Nel fortino del clan D’Amico, in via al chiaro di luna, a finire tramortito al suolo, raggiunto da un proiettile alla schiena è Emanuele Errico detto “Pisellino”, un ragazzo di appena 19 anni.
L’omicidio è avvenuto nei pressi dell’abitazione del giovane, agli arresti domiciliari per reati di droga, mentre si trovava in compagnia del 30enne Rosario Ciro Denaro, residente nel vicino comune di Volla che resta ferito alla gamba sinistra.

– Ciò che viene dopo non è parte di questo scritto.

(** C4 (amended): [abort()] marks the transaction inactive at once and
    fires nothing itself: the "abort" event comes from a timer, in a later
    turn.  It leaves the queue as it is, and [executeNextRequest] calls
    the procedure at the index whether or not the transaction is active.
    From then on the transaction stays inactive, fires no completion event
    and refuses every enqueue. *)
Theorem abort_marks_inactive_and_defers_event (s : State) :
  let s' := (abort s).2 in
  (abort s).1 = Ok tt /\
  tx_active s' = false /\
  trace s' = trace s /\
  tx_requests s' = tx_requests s /\
  abort_timers s' = S (abort_timers s) /\
  (exists s'' rest, fire LAbortTimer s' = Some s'' /\
                    trace s'' = trace s ++ EvAbort :: rest) /\
  (forall s2 q, tx_requests s2 !! cl_i s2 = Some q ->
     exists rest, trace (executeNextRequest s2).2
                  = trace s2 ++ EvOp (cl_i s2) (e_req q) :: rest) /\
  (forall sched s2, run sched s' = Some s2 ->
     tx_active s2 = false /\
     completions (trace s2) = completions (trace s) /\
     forall r p a, pushToQueue r p a s2
                   = (Throw (DOMException "TransactionInactiveError"), s2)).
Proof.
  simpl. repeat (split; [reflexivity |]). split.
  - destruct (callback_fires EvAbort (tx_onabort s)
                (set_abort_timers (abort_timers s) (set_tx_active false s)))
      as [rest Hrest].
    destruct (turn_grows (callback EvAbort (tx_onabort s))
                (set_abort_timers (abort_timers s) (set_tx_active false s)))
      as [rest' Hrest'].
    exists (turn (callback EvAbort (tx_onabort s))
              (set_abort_timers (abort_timers s) (set_tx_active false s))).
    exists (rest ++ rest'). split; [reflexivity |].
    rewrite Hrest', Hrest. simpl. rewrite <- app_assoc. reflexivity.
  - split; [intros s2 q; apply executeNextRequest_starts |].
    intros sched s2 Hrun.
    assert (inactive_with (completions (trace s)) s2) as [Ha Hc].
    { apply (stable_run _ (inactive_with_stable _) sched _ s2 Hrun).
      split; reflexivity. }
    split; [exact Ha |]. split; [exact Hc |].
    intros r p a. apply pushToQueue_inactive, Ha.
Qed.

Un giovane morto ammazzato nel cuore del bunker del clan D’Amico, quei “fraulella” che lo stesso 19enne venerava come delle divinità sui social network. Un insieme di elementi che portano i media a puntare fin da subito sull’omicidio di stampo camorristico. I post-tributo ad Annunziata D’Amico, la donna-boss uccisa in quello stesso rione ad ottobre del 2015, ma anche a Mariano Abbagnara, il 17enne balzato agli onori della cronaca in seguito alla partecipazione al documentario “Robinù”. E anche le foto in cui Errico commemorava Antonio Minichini, il 19enne figlio del boss “Cirillino” ed Anna De Luca Bossa, andato incontro al suo stesso destino, alla sua stessa età, in quello stesso contesto.
Una serie di elementi che delineano uno scenario ben preciso, sebene tra i palazzoni del bunker dei D’Amico, fin da subito, a tenere banco era la convinzione che su quell’agguato non ci fosse la firma della camorra. “Pisellino”, del resto, era un pesce piccolo, uno che si destreggiava tra rapine e spaccio di stupefacenti e che mai avrebbe potuto compiere azioni talmente eclatanti da finire nel mirino di un killer della camorra.

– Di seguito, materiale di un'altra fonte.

(** The insights answer wraps its JSON in prose. *)
Definition chatty_json_runtime : Runtime :=
  Sample.scripted (inr tt) (inr (Sample.text_response "Summary."))
    (inr PNone) (inr (Sample.text_response "Here is the JSON: {}")) (inr PNone).

(** The focused-summary answer is prose without bullets. *)
Definition plain_focus_runtime : Runtime :=
  Sample.scripted (inr tt) (inr (Sample.text_response "Summary."))
    (inr (Sample.text_response "Here are the points:

  ship on friday
Ann owns the release")) (inr PNone) (inr PNone).

(** Diarization, the last of the four, fails after the other three
    returned. *)
Definition diarization_down : Runtime :=
  Sample.scripted (inr tt)
    (inr (Sample.text_response "Summary."))
    (inr (Sample.text_response "• ship friday"))
    (inr (Sample.text_response "{}"))
    (inl Sample.api_error).


(** The focused-summary answer of [Sample.happy]: prose, then an indented
    bullet. *)
Definition indented_bullet_text : pystr := Eval vm_compute in u8 "Intro
  • ship friday".

(** The upload cannot be read. *)
Definition unreadable : Runtime :=
  {| Path_suffix := Sample.posix_suffix;
     str_lower := Sample.ascii_lower;
     json_loads := Sample.table_loads;
     upload_read := fun _ _ => inl (mkExn (u8 "OSError") (u8 "connection reset"));
     mkdtemp := mkdtemp Sample.happy;
     write_file := write_file Sample.happy;
     subprocess_run := subprocess_run Sample.happy;
     whisper_transcribe := whisper_transcribe Sample.happy;
     generate_content := generate_content Sample.happy |}.

(** ffmpeg exits with a non-zero status. *)
Definition ffmpeg_fails : Runtime :=
  Sample.scripted
    (inl (mkExn (u8 "CalledProcessError")
                (u8 "Command 'ffmpeg' returned non-zero exit status 1.")))
    (inr (Sample.text_response "Summary.")) (inr PNone) (inr PNone) (inr PNone).

(** Whisper answers without a text. *)
Definition silent_whisper : Runtime :=
  {| Path_suffix := Sample.posix_suffix;
     str_lower := Sample.ascii_lower;
     json_loads := Sample.table_loads;
     upload_read := upload_read Sample.happy;
     mkdtemp := mkdtemp Sample.happy;
     write_file := write_file Sample.happy;
     subprocess_run := subprocess_run Sample.happy;
     whisper_transcribe := fun _ _ => inr (PDict [(u8 "language", PStr (u8 "en"))]);
     generate_content := generate_content Sample.happy |}.


(** The insights call itself fails. *)
Definition insights_down : Runtime :=
  Sample.scripted (inr tt)
    (inr (Sample.text_response "Summary."))
    (inr (Sample.text_response "• ship friday"))
    (inl Sample.api_error)
    (inr (Sample.text_response "Speaker 1: we ship on friday")).

(** The focused-summary answer has a bullet first and plain lines after. *)
Definition mixed_bullets : Runtime :=
  Sample.scripted (inr tt) (inr (Sample.text_response "Summary."))
    (inr (Sample.text_response " • ship friday
and tell Ann
")) (inr PNone) (inr PNone).




(** * Properties *)

Unset Implicit Arguments.

(** ** Facts about [strip], [startswith] and [splitlines] *)

Section StringFacts.

Lemma startswith_app (p s : pystr) : startswith (p ++ s) p = true.
Proof.
  induction p as [|a p IH]; simpl; [reflexivity|].
  now rewrite N.eqb_refl, IH.
Qed.

Lemma startswith_cons_inv (c : N) (s p : pystr) (b : N) :
  startswith (c :: s) (b :: p) = true -> b = c.
Proof.
  simpl. intros H. apply andb_prop in H. now apply N.eqb_eq.
Qed.

Lemma lstrip_head (s : pystr) : head_not_space (lstrip s).
Proof.
  induction s as [|c r IH]; simpl; [exact I|].
  destruct (isspace c) eqn:E; [exact IH | exact E].
Qed.

Lemma lstrip_fix (s : pystr) : head_not_space s -> lstrip s = s.
Proof.
  destruct s as [|c r]; simpl; [reflexivity|].
  now intros ->.
Qed.

Lemma lstrip_snoc (s : pystr) (c : N) :
  isspace c = false -> exists z, lstrip (s ++ [c]) = z ++ [c].
Proof.
  intros Hc. induction s as [|a r [z IH]]; simpl.
  - rewrite Hc. now exists [].
  - destruct (isspace a).
    + now exists z.
    + now exists (a :: r).
Qed.

Lemma rstrip_cons (c : N) (s : pystr) :
  isspace c = false -> exists z, rstrip (c :: s) = c :: z.
Proof.
  intros Hc. unfold rstrip. simpl.
  destruct (lstrip_snoc (rev s) c Hc) as [z ->].
  exists (rev z). now rewrite rev_app_distr.
Qed.

Lemma strip_nil : strip [] = [].
Proof. reflexivity. Qed.

Lemma strip_head (s : pystr) : head_not_space (strip s).
Proof.
  unfold strip. pose proof (lstrip_head s) as H.
  destruct (lstrip s) as [|c r]; [exact I|].
  simpl in H. destruct (rstrip_cons c r H) as [z ->]. exact H.
Qed.

Lemma strip_last (s : pystr) : head_not_space (rev (strip s)).
Proof.
  unfold strip, rstrip. rewrite rev_involutive. apply lstrip_head.
Qed.

Lemma strip_idem (s : pystr) : stripped (strip s).
Proof.
  unfold stripped.
  assert (Hl : lstrip (strip s) = strip s) by (apply lstrip_fix, strip_head).
  unfold strip at 1. rewrite Hl. unfold rstrip.
  rewrite (lstrip_fix _ (strip_last s)). apply rev_involutive.
Qed.

(** A text that starts with a character that is not white space keeps it
    when stripped. *)
Lemma strip_cons (c : N) (s : pystr) :
  isspace c = false -> exists z, strip (c :: s) = c :: z.
Proof.
  intros Hc. unfold strip. simpl. rewrite Hc. now apply rstrip_cons.
Qed.

Lemma linebreak_is_space (c : N) : islinebreak c = true -> isspace c = true.
Proof.
  unfold islinebreak, isspace. intros H.
  repeat match type of H with
         | (_ || _)%bool = true => apply orb_prop in H; destruct H as [H|H]
         | (_ && _)%bool = true => apply andb_prop in H; destruct H as [? ?]
         end;
  repeat match goal with
         | H : (_ <=? _) = true |- _ => apply N.leb_le in H
         | H : (_ =? _) = true |- _ => apply N.eqb_eq in H
         end;
  repeat match goal with
         | |- (_ || _)%bool = true => apply orb_true_iff
         | |- _ \/ _ =>
           first [ left; apply andb_true_iff; split; apply N.leb_le; lia
                 | left; apply N.eqb_eq; lia
                 | right; apply andb_true_iff; split; apply N.leb_le; lia
                 | right; apply N.eqb_eq; lia
                 | left ]
         end.
Qed.

(** The line being read, once it holds a character, opens the result. *)
Lemma splitlines_from_cur (s cur : pystr) :
  cur <> [] -> exists tail rest, splitlines_from cur s = (cur ++ tail) :: rest.
Proof.
  revert cur. induction s as [|c r IH]; intros cur Hcur; simpl.
  - destruct cur; [congruence|]. exists [], []. now rewrite app_nil_r.
  - destruct (islinebreak c).
    + destruct r as [|d r'].
      * exists [], (splitlines_from [] []). now rewrite app_nil_r.
      * destruct ((c =? 13) && (d =? 10))%bool;
          eexists [], _; rewrite app_nil_r; reflexivity.
    + destruct (IH (cur ++ [c])) as (tail & rest & ->).
      * now destruct cur.
      * exists (c :: tail), rest. now rewrite <- app_assoc.
Qed.

(** The first line of a text that does not start with white space starts
    with the first character of the text. *)
Lemma splitlines_first (c : N) (s : pystr) :
  isspace c = false -> exists tail rest, splitlines (c :: s) = (c :: tail) :: rest.
Proof.
  intros Hc. unfold splitlines. simpl.
  destruct (islinebreak c) eqn:E.
  - apply linebreak_is_space in E. congruence.
  - apply (splitlines_from_cur s [c]). discriminate.
Qed.

End StringFacts.

(** ** [extract_text] *)

Section ExtractText.

Lemma py_strip_inr (v : pyval) (s : pystr) :
  py_strip v = inr s -> exists t, v = PStr t /\ s = strip t.
Proof.
  destruct v; simpl; try discriminate.
  - intros [= <-]. now eexists.
  - destruct (assoc (u8 "strip") attrs) as [[e|a]|]; discriminate.
Qed.

Lemma py_strip_not_str (v : pyval) :
  (forall t, v <> PStr t) -> exists e, py_strip v = inl e.
Proof.
  intros H. destruct (py_strip v) as [e|s] eqn:E; [now exists e|].
  apply py_strip_inr in E. destruct E as (t & -> & _). now destruct (H t).
Qed.

Lemma extract_text_direct_spec (response : pyval) :
  catch (extract_text_direct response) (fun _ => ret None) = inr (direct_text response).
Proof.
  unfold extract_text_direct, direct_text, py_hasattr.
  destruct (py_getattr response (u8 "text")) as [e|v] eqn:E.
  - destruct (is_AttributeError e); reflexivity.
  - cbn. destruct (truthy v) eqn:T.
    + destruct (py_strip v) as [e|s] eqn:S.
      * cbn. destruct v; try reflexivity.
        simpl in S. discriminate.
      * apply py_strip_inr in S. destruct S as (t & -> & ->).
        simpl in T. cbn. now rewrite T.
    + destruct v; try reflexivity. simpl in T. now rewrite T.
Qed.

Lemma extract_text_nested_spec (response : pyval) :
  catch (extract_text_nested response) (fun _ => ret []) = inr (nested_text response).
Proof.
  unfold extract_text_nested, nested_text.
  destruct (first_part_text response) as [e|v]; [reflexivity|].
  cbn. destruct (py_strip v) as [e|s] eqn:S.
  - destruct v; try reflexivity. simpl in S. discriminate.
  - apply py_strip_inr in S. now destruct S as (t & -> & ->).
Qed.

Lemma extract_text_spec (response : pyval) :
  extract_text response =
  inr (match direct_text response with
       | Some s => s
       | None => nested_text response
       end).
Proof.
  unfold extract_text. rewrite extract_text_direct_spec. cbn.
  destruct (direct_text response); [reflexivity|].
  apply extract_text_nested_spec.
Qed.

Lemma extract_text_stripped (response : pyval) (s : pystr) :
  extract_text response = inr s -> stripped s.
Proof.
  rewrite extract_text_spec. intros [= <-].
  unfold direct_text, nested_text.
  destruct (py_getattr response (u8 "text")) as [e|[]];
    try (destruct (first_part_text response) as [e'|[]]; apply strip_idem || reflexivity).
  destruct (nonempty s); [apply strip_idem|].
  destruct (first_part_text response) as [e'|[]]; apply strip_idem || reflexivity.
Qed.

End ExtractText.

I residenti in zona raccontano che i due giovani, vedendo sopraggiungere i killer, avrebbero tentato la fuga, cercando di trovare riparo in uno dei palazzi del rione. Questo spiegherebbe perchè il 19enne è stato colpito alle spalle. Un dettaglio tutt’altro che di poco conto perchè, temendo di essere sorpreso in strada dalle forze dell’ordine, “Pisellino” era cauto nel violare i domiciliari, pertanto a stanarlo doveva essere stato qualcuno che godeva di una “postazione di favore” e che facilmente era riuscito a mettersi sulle sue tracce quella sera, non appena era uscito di casa.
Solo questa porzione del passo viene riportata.